* Task statement *
Output only the lines below from the one containing "destruct (wo_err o);" to the one containing "apply blind_cases; [apply blind_set_deadline|intros", exactly as written, both ends kept.

-- Given data follows --

(* ===== verification/Duplex.v ===== *)
(** * Reading and writing at the same time

    [Read] holds one mutex and [Write] another, so the two may overlap.  They
    work on disjoint halves of the connection: each of their computations gives
    the same result and has the same effect on its own half whatever the rest
    of the connection is, and leaves that rest alone ([blind]).  So a reading
    and a writing computation commute. *)

From S2P Require Import Prelude Gcm Gmsm Toy NetIO Record Framing KeySchedule GoLib.
From S2P Require Import CsvReport CsvVerify CsvMock CsvClient Asn1 Evidence Gx509 Provider Cert.
From S2P Require Import Config Verifier Handshake Session Effects Conn ConnState Stream.

Section halves.
Context {W : Type}.
Implicit Types c d : Conn W.

(** [d] with what reading uses and changes taken from [c]. *)
Definition over_reader d c : Conn W :=
  Build_Conn
    ({| conn_rx := conn_rx (cn_raw c); conn_rx_err := conn_rx_err (cn_raw c); conn_tx := conn_tx (cn_raw d);
        conn_wscript := conn_wscript (cn_raw d); conn_deadline_err := conn_deadline_err (cn_raw d);
        conn_deadline_set := conn_deadline_set (cn_raw d); conn_close_err := conn_close_err (cn_raw d);
        conn_closed := conn_closed (cn_raw d) |}, (cn_world d).2)
    (cn_cfg d) (cn_isServer d) (cn_handshakeDone d) (cn_handshakeErr d) (cn_inCipher c) (cn_outCipher d)
    (cn_peerCertPEM d) (cn_peerEvidence d) (cn_peerCertificate d) (cn_readBuf c) (cn_closeNotifyReceived c)
    (cn_closeOnce d) (cn_closeErr d).

(** [d] with what writing uses and changes taken from [c]. *)
Definition over_writer d c : Conn W :=
  Build_Conn
    ({| conn_rx := conn_rx (cn_raw d); conn_rx_err := conn_rx_err (cn_raw d); conn_tx := conn_tx (cn_raw c);
        conn_wscript := conn_wscript (cn_raw c); conn_deadline_err := conn_deadline_err (cn_raw c);
        conn_deadline_set := conn_deadline_set (cn_raw c); conn_close_err := conn_close_err (cn_raw d);
        conn_closed := conn_closed (cn_raw d) |}, (cn_world d).2)
    (cn_cfg d) (cn_isServer d) (cn_handshakeDone d) (cn_handshakeErr d) (cn_inCipher d) (cn_outCipher c)
    (cn_peerCertPEM d) (cn_peerEvidence d) (cn_peerCertificate d) (cn_readBuf d) (cn_closeNotifyReceived d)
    (cn_closeOnce d) (cn_closeErr d).

Lemma over_reader_id c : over_reader c c = c.
Proof. by destruct c as [[[] ?] ? ? ? ? ? ? ? ? ? ? ? ? ?]. Qed.
Lemma over_writer_id c : over_writer c c = c.
Proof. by destruct c as [[[] ?] ? ? ? ? ? ? ? ? ? ? ? ? ?]. Qed.

(** ** Computations on one half *)

Section blind.
Context (over : Conn W -> Conn W -> Conn W).

(** [m] works on the half that [over] takes from its second argument. *)
Definition blind {A} (m : stM (Conn W) A) : Prop := forall d c, m (over d c) = ((m c).1, over d (m c).2).

Lemma blind_bind {A B} (m : stM (Conn W) A) (k : A -> stM (Conn W) B) :
  blind m -> (forall a, blind (k a)) -> blind (m ≫= k).
Proof.
  intros Hm Hk d c. unfold mbind, stM_bind. rewrite (Hm d c). destruct (m c) as [[a|e|] c1]; cbn; [apply Hk|done..].
Qed.

Lemma blind_pure {A} (r : result A) : blind (fun c => (r, c)).
Proof. by intros d c. Qed.

Lemma blind_map_err {A} g (m : stM (Conn W) A) : blind m -> blind (map_err g m).
Proof.
  intros Hm d c. unfold map_err, stM_map_err. rewrite (Hm d c). by destruct (m c) as [[a|e|] c1].
Qed.

Lemma blind_if {A} (b : bool) (m1 m2 : stM (Conn W) A) : blind m1 -> blind m2 -> blind (if b then m1 else m2).
Proof. by destruct b. Qed.

(** A computation and three ways to go on. *)
Lemma blind_cases {A B} (m : stM (Conn W) A) (k : A -> stM (Conn W) B) (f : error -> result B) :
  blind m -> (forall a, blind (k a)) ->
  blind (fun c => match m c with (Ok a, c) => k a c | (Err e, c) => (f e, c) | (Panic, c) => (Panic, c) end).
Proof. intros Hm Hk d c. rewrite (Hm d c). destruct (m c) as [[a|e|] c1]; cbn; [apply Hk|done..]. Qed.
End blind.

Lemma blind_read_or n eof : blind over_reader (read_or n eof).
Proof.
  intros d c. unfold read_or, on_raw, read_full. cbn.
  by destruct (read_full_from n (conn_rx (cn_raw c)) (conn_rx_err (cn_raw c))) as [[a|e|] rest].
Qed.

Lemma blind_in_Unseal record : blind over_reader (in_Unseal record).
Proof.
  intros d c. unfold in_Unseal. cbn. destruct (cn_inCipher c) as [ri|]; [by destruct (Unseal record ri)|done].
Qed.

Lemma blind_read_round n : blind over_reader (read_round n).
Proof.
  unfold read_round. apply blind_bind; [apply blind_read_or|]. intros header.
  apply blind_if; [apply blind_pure|]. apply blind_if; [apply blind_pure|].
  apply blind_bind; [apply blind_read_or|]. intros payload.
  apply blind_bind; [apply blind_map_err, blind_in_Unseal|]. intros [t p].
  apply blind_if; apply blind_if; try apply blind_pure.
  - apply blind_if; [apply blind_bind; [by intros d c|]; intros u|]; apply blind_pure.
  - apply blind_if; [apply blind_pure|]. apply blind_bind; [apply blind_if; [by intros d c|apply blind_pure]|].
    intros u. apply blind_pure.
Qed.

Lemma blind_read_loop fuel n : blind over_reader (read_loop fuel n).
Proof.
  induction fuel as [|fuel IH]; cbn [read_loop]; [apply blind_pure|].
  apply blind_bind; [apply blind_read_round|]. intros [d|]; [apply blind_pure|exact IH].
Qed.

Lemma blind_out_Seal t p : blind over_writer (out_Seal t p).
Proof.
  intros d c. unfold out_Seal. cbn. destruct (cn_outCipher c) as [rc|]; [by destruct (Seal t p rc)|done].
Qed.

Lemma blind_writeFull record : blind over_writer (on_raw (writeFull record)).
Proof.
  intros d c. unfold on_raw, writeFull, conn_write. cbn.
  destruct (conn_wscript (cn_raw c)) as [|o script]; cbn; [by destruct (negb _)|].
  destruct (wo_err o); [done|]. by destruct (negb _).
Qed.

Lemma blind_set_deadline on : blind over_writer (on_raw (conn_set_deadline on)).
Proof.
  intros d [[[? ? ? ? [e|] ? ? ?] ?] ? ? ? ? ? ? ? ? ? ? ? ? ?]; done.
Qed.

Lemma blind_write_loop fuel t b : blind over_writer (write_loop fuel t b).
Proof.
  revert t b. induction fuel as [|fuel IH]; intros t b; cbn [write_loop]; [apply blind_pure|].
  destruct (0 <? zlen b); [|apply blind_pure].
  apply blind_cases; [apply blind_out_Seal|intros record]. apply blind_cases; [apply blind_writeFull|intros u; apply IH].
Qed.

Lemma blind_send_close_notify : blind over_writer send_close_notify.
Proof.
  unfold send_close_notify. apply blind_cases; [apply blind_out_Seal|intros record].
  apply blind_cases; [apply blind_set_deadline|intros u].
  apply blind_cases; [apply blind_writeFull|intros v; apply blind_pure].
Qed.

(** ** The two halves are apart *)

(** A computation changes its half only. *)
Lemma reader_frame {A} (m : stM (Conn W) A) c : blind over_reader m -> (m c).2 = over_reader c (m c).2.
Proof. intros Hm. rewrite <-(over_reader_id c) at 1. by rewrite (Hm c c). Qed.

Lemma writer_frame {A} (m : stM (Conn W) A) c : blind over_writer m -> (m c).2 = over_writer c (m c).2.
Proof. intros Hm. rewrite <-(over_writer_id c) at 1. by rewrite (Hm c c). Qed.

(** From the state [s] the second computation may as well come first. *)
Definition commute {S A B} (m1 : stM S A) (m2 : stM S B) (s : S) : Prop :=
  forall a s1 b s2, m1 s = (a, s1) -> m2 s1 = (b, s2) -> exists s3, m2 s = (b, s3) /\ m1 s3 = (a, s2).

Lemma halves_commute {A B} (m1 : stM (Conn W) A) (m2 : stM (Conn W) B) c :
  blind over_reader m1 -> blind over_writer m2 -> commute m1 m2 c.
Proof.
  intros Hb1 Hb2 a c1 b c2 E1 E2. pose proof (reader_frame m1 c Hb1) as F1. rewrite E1 in F1. cbn in F1.
  assert (c1 = over_writer c1 c) as Hc1 by (rewrite F1; done). rewrite Hc1, (Hb2 c1 c) in E2.
  injection E2 as <- <-. pose proof (writer_frame m2 c Hb2) as F2. destruct (m2 c) as [b c3] eqn:E3. cbn in *.
  exists c3. split; [done|]. assert (c3 = over_reader c3 c) as Hc3 by (rewrite F2; done).
  rewrite Hc3, (Hb1 c3 c), E1. cbn. rewrite F2, F1. done.
Qed.
End halves.

Section commute.
Context `{SM3, SM4, HKDF, SM2, X509} {W : Type}.
Implicit Types c : Conn W.

(** On an established connection a [Read] and a [Write] commute: whichever
    comes first, both return the same and the connection ends in the same
    state, so their overlapping has no effect that some order would not have. *)
Theorem read_write_commute su su' n b c :
  cn_handshakeDone c = true -> commute (conn_Read su n) (conn_Write su' b) c.
Proof.
  intros Hd r c1 w c2 Hr Hw.
  set (read := fun c => if n =? 0 then (Ok [], c)
    else if 0 <? zlen (cn_readBuf c)
    then (_ ← set_readBuf (drop_z n (cn_readBuf c)); mret (take_z n (cn_readBuf c))) c
    else read_loop (S (length (conn_rx (cn_raw c)))) n c).
  assert (blind over_reader read) as Hread.
  { intros d c0. unfold read. cbn [over_reader cn_readBuf cn_raw cn_world fst conn_rx].
    destruct (n =? 0); [done|]. destruct (0 <? _); [done|]. apply blind_read_loop. }
  assert (forall c0, cn_handshakeDone c0 = true -> conn_Read su n c0 = read c0) as Er
    by (intros; by apply conn_Read_done).
  rewrite Er in Hr by done.
  assert (cn_handshakeDone c1 = true) as Hd1.
  { pose proof (reader_frame read c Hread) as F. rewrite Hr in F. cbn in F. by rewrite F. }
  rewrite conn_Write_done in Hw by done.
  destruct (halves_commute _ _ c Hread (blind_write_loop (S (length b)) 0 b) _ _ _ _ Hr Hw) as (c3 & E3 & E4).
  exists c3. rewrite conn_Write_done by done. split; [done|]. rewrite Er; [done|].
  pose proof (writer_frame _ c (blind_write_loop (S (length b)) 0 b)) as F. rewrite E3 in F. cbn in F. by rewrite F.
Qed.
End commute.

Lemma read_write_commute_witness :
  let c := toy_ready_conn toy_stream in
  let c1 := (toy_Read 2 c).2 in
  exists c3, toy_Write [x07] c = ((toy_Write [x07] c1).1, c3) /\
    toy_Read 2 c3 = ((toy_Read 2 c).1, (toy_Write [x07] c1).2).
Proof.
  intros c c1.
  exact (@read_write_commute toy_sm3 toy_sm4 toy_hkdf toy_sm2 toy_x509 MockEvidenceProvider toy_surroundings
    toy_surroundings 2 [x07] c eq_refl _ c1 _ _ (surjective_pairing _) (surjective_pairing _)).
Defined.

-- Given data concluded --

* Answer to this exercise *
  destruct (wo_err o); [done|]. by destruct (negb _).
Qed.

Lemma blind_set_deadline on : blind over_writer (on_raw (conn_set_deadline on)).
Proof.
  intros d [[[? ? ? ? [e|] ? ? ?] ?] ? ? ? ? ? ? ? ? ? ? ? ? ?]; done.
Qed.

Lemma blind_write_loop fuel t b : blind over_writer (write_loop fuel t b).
Proof.
  revert t b. induction fuel as [|fuel IH]; intros t b; cbn [write_loop]; [apply blind_pure|].
  destruct (0 <? zlen b); [|apply blind_pure].
  apply blind_cases; [apply blind_out_Seal|intros record]. apply blind_cases; [apply blind_writeFull|intros u; apply IH].
Qed.

Lemma blind_send_close_notify : blind over_writer send_close_notify.
Proof.
  unfold send_close_notify. apply blind_cases; [apply blind_out_Seal|intros record].
  apply blind_cases; [apply blind_set_deadline|intros u].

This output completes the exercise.